## Data to use
◇ ◇ ◇
(* ===== verification/HwControl.v ===== *)
(** * The hardware controller ([hw_controller.py])

    The receiver-side state of class [HWC]: gain indices, the noise source, AGC
    and the state machine that runs once per IQ frame, with the handlers of the
    control requests that change this state.  A transaction with the receiver is
    a message in a trace and an answer of the environment.  The link budget
    (advisory), the antenna orientation, the database and the event bus do not
    feed back into this state and are left out; what the scheduler and the
    control connections ask for is an input. *)
From S2P Require Import Prelude.
Open Scope Z_scope.

Module Hwc.

(** ** Tables *)
Definition valid_gains : list Z :=
  [0; 9; 14; 27; 37; 77; 87; 125; 144; 157; 166; 197; 207; 229; 254; 280; 297; 328; 338; 364; 372; 386; 402; 421; 434; 439; 445; 480; 496].

(** Frequencies in Hz and the gain indices for calibration. *)
Definition cal_gain_table : list (Z * nat) :=
  [(100000000, 6%nat); (200000000, 10%nat); (300000000, 13%nat); (400000000, 14%nat);
   (500000000, 18%nat); (600000000, 22%nat); (700000000, 28%nat); (1700000000, 28%nat)].

(** The entry [argmin] picks: the first of the nearest. *)
Definition cal_gain (f : Z) : nat :=
  (foldl (fun best e => if Z.abs (e.1 - f) <? Z.abs (best.1 - f) then e else best) (100000000, 6%nat) cal_gain_table).2.

(** [self.valid_gains.index(x)], [None] for the [ValueError]. *)
Fixpoint index_of (x : Z) (l : list Z) : option nat :=
  match l with [] => None | y :: l => if y =? x then Some O else S <$> index_of x l end.

(** ** State *)
Inductive fsm := STATE_INIT | STATE_GAIN_CTR_WAIT | STATE_GAIN_TUNE | STATE_IQ_CAL | STATE_NOISE_CTR_WAIT.
(* ===== verification/HwRequests.v ===== *)
(** * Control requests between threads ([hw_controller.py])

    The life of a [CtrRequest]: a connection thread queues it and waits
    ([_submit_request]), the main loop drains the queue once per frame
    ([_drain_control_requests]); with the fence of [ControlPlane] ([handle_xack],
    [load_fence], [_persist_fence], [is_stale]) that keeps out a coordinator
    whose term is over.  Each event is one atomic action of one thread: what a
    lock protects, or one access to shared state; a run is any interleaving of
    such events, process restarts included. *)
From S2P Require Import Prelude.
Open Scope Z_scope.

Module Ctl.

(** ** The fence *)
Definition U32_MAX : Z := 4294967295.

(** The fence file: absent, unreadable or not a number, or a number. *)
Inductive ffile := Absent | Garbage | Num (term : Z).

Record plane := Plane { max_term_seen : Z; fence_path : ffile }.

Definition load_fence (f : ffile) : Z :=
  match f with Num t => if (0 <=? t) && (t <=? U32_MAX) then t else 0 | _ => 0 end.

(** The file is replaced as a whole or, after an [OSError], not at all. *)
Definition _persist_fence (t : Z) (ok : bool) (f : ffile) : ffile := if ok then Num t else f.

Definition is_stale (p : plane) (t : Z) : bool := (0 <? t) && (t <? max_term_seen p).

Record conn := ConnState { xack : bool; cterm : Z; cluster_bad : bool }.

Inductive xreply := Accepted (term : Z) | ClusterMismatch (term : Z) | TermJump (term : Z).

Definition handle_xack (own : string) (jump t : Z) (cluster : string) (persisted : bool) (p : plane) (c : conn) : plane * conn * xreply :=
  if negb (String.eqb cluster "") && negb (String.eqb cluster own)
  then (p, ConnState false (cterm c) true, ClusterMismatch (max_term_seen p))
  else if negb (String.eqb cluster "") && (max_term_seen p + jump <? t)
  then (p, ConnState false (cterm c) true, TermJump (max_term_seen p))
  else
    let p1 := if negb (String.eqb cluster "") && (max_term_seen p <? t)
              then Plane t (_persist_fence t persisted (fence_path p)) else p in
    (p1, ConnState true t false, Accepted (max_term_seen p1)).

(** ** Requests *)
Inductive rstate := PENDING | RUNNING | DONE | CANCELLED.

Definition result : Type := option bool * string.

(** The reply frame: ['FNSD'] and zeros, the busy document, an extended ack, the
    payload of a query. *)
Inductive reply := Plain | Busy | Ack (r : result) | Payload.

Inductive thread := Waiting | WaitingMore | Replied (r : reply) | Gone.

Record request := CtrRequest {
  query : bool; term : Z; extended : bool;
  state : rstate; res : option result; done : bool; waiter : thread }.

Definition set_state x r := CtrRequest (query r) (term r) (extended r) x (res r) (done r) (waiter r).
Definition set_waiter w r := CtrRequest (query r) (term r) (extended r) (state r) (res r) (done r) w.

Definition try_start (r : request) : option request :=
  match state r with PENDING => Some (set_state RUNNING r) | _ => None end.
Definition try_cancel (r : request) : option request :=
  match state r with PENDING => Some (set_state CANCELLED r) | _ => None end.
(* ===== verification/HwWire.v ===== *)
(** * The control port: frames and the chunked schedule transfer

    Both ends of the connection to port 5001: the 128-byte frames the client of
    [heimdall_ctl] builds ([util/heimdall_ctl/client/ctl.py]) and
    [CtrIfaceServer.process_ctr_frame] of [hw_controller.py] decodes, the
    windowed upload of a schedule in chunks ([upload_schedule_chunked] against
    [_handle_schb], [_handle_schc], [_handle_sche]), and the acknowledgement
    text ([_ack_payload]). *)
From S2P Require Import Prelude PyStruct PyText PyJson PyJsonText.
Open Scope Z_scope.

Module Wire.

(** ** Frames *)
Definition FRAME_SIZE : nat := 128.
Definition PAYLOAD_SIZE : nat := 124.

(** A verb of at most four characters, padded with blanks. *)
Definition wire_verb (v : string) : bytes :=
  let b := take 4 (map char_code (to_chars v)) in b ++ replicate (4 - length b) 32.

(** [build_frame]; [None] is the [ValueError]. *)
Definition build_frame (verb : string) (payload : bytes) : option bytes :=
  if (PAYLOAD_SIZE <? length payload)%nat then None
  else Some (wire_verb verb ++ payload ++ replicate (PAYLOAD_SIZE - length payload) 0).

(** [unpack('<I', msg[off:off+4])] and its like. *)
Definition uint (n off : nat) (msg : bytes) : Z := le_val (take n (drop off msg)).

(** [unpack('I'*n, bs)]; [None] is the [struct.error] of a short slice. *)
Fixpoint u32_list (n : nat) (bs : bytes) : option (list Z) :=
  match n with
  | O => match bs with [] => Some [] | _ => None end
  | S n => if (length bs <? 4)%nat then None else rest ← u32_list n (drop 4 bs); Some (le_val (take 4 bs) :: rest)
  end.

(** ** The client's commands *)
Inductive command :=
  | freq (hz : Z) | gain (g : list Z) | agc | init | wire_recal
  | schedule_load (json : bytes) | schedule_stop | schedule_query | schedule_next | schedule_gen_query
  | hwc_state_query | track_lock_query | track_lock_set (approve : bool)
  | ext_gain (g : list Z) | bias_tee (b : list bool) | rf_query
  | bearing (az el : Z) (* the bit patterns of the two single-precision numbers *)
  | park | scan_start | orientation_stop | orientation_query.

Definition pack_u32_list (l : list Z) : bytes := concat (map (le_bytes 4) l).

Definition in_u32 (z : Z) : bool := (0 <=? z) && (z <? 2 ^ 32).

(** [struct.pack] raises on a number that does not fit. *)
Definition guarded (ok : bool) (verb : string) (payload : bytes) : option bytes :=
  if ok then build_frame verb payload else None.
◇ ◇ ◇
## Instructions to follow
What is the number of lines in the data that include "bool"? Respond with that number and no other text.

## Output for this task
11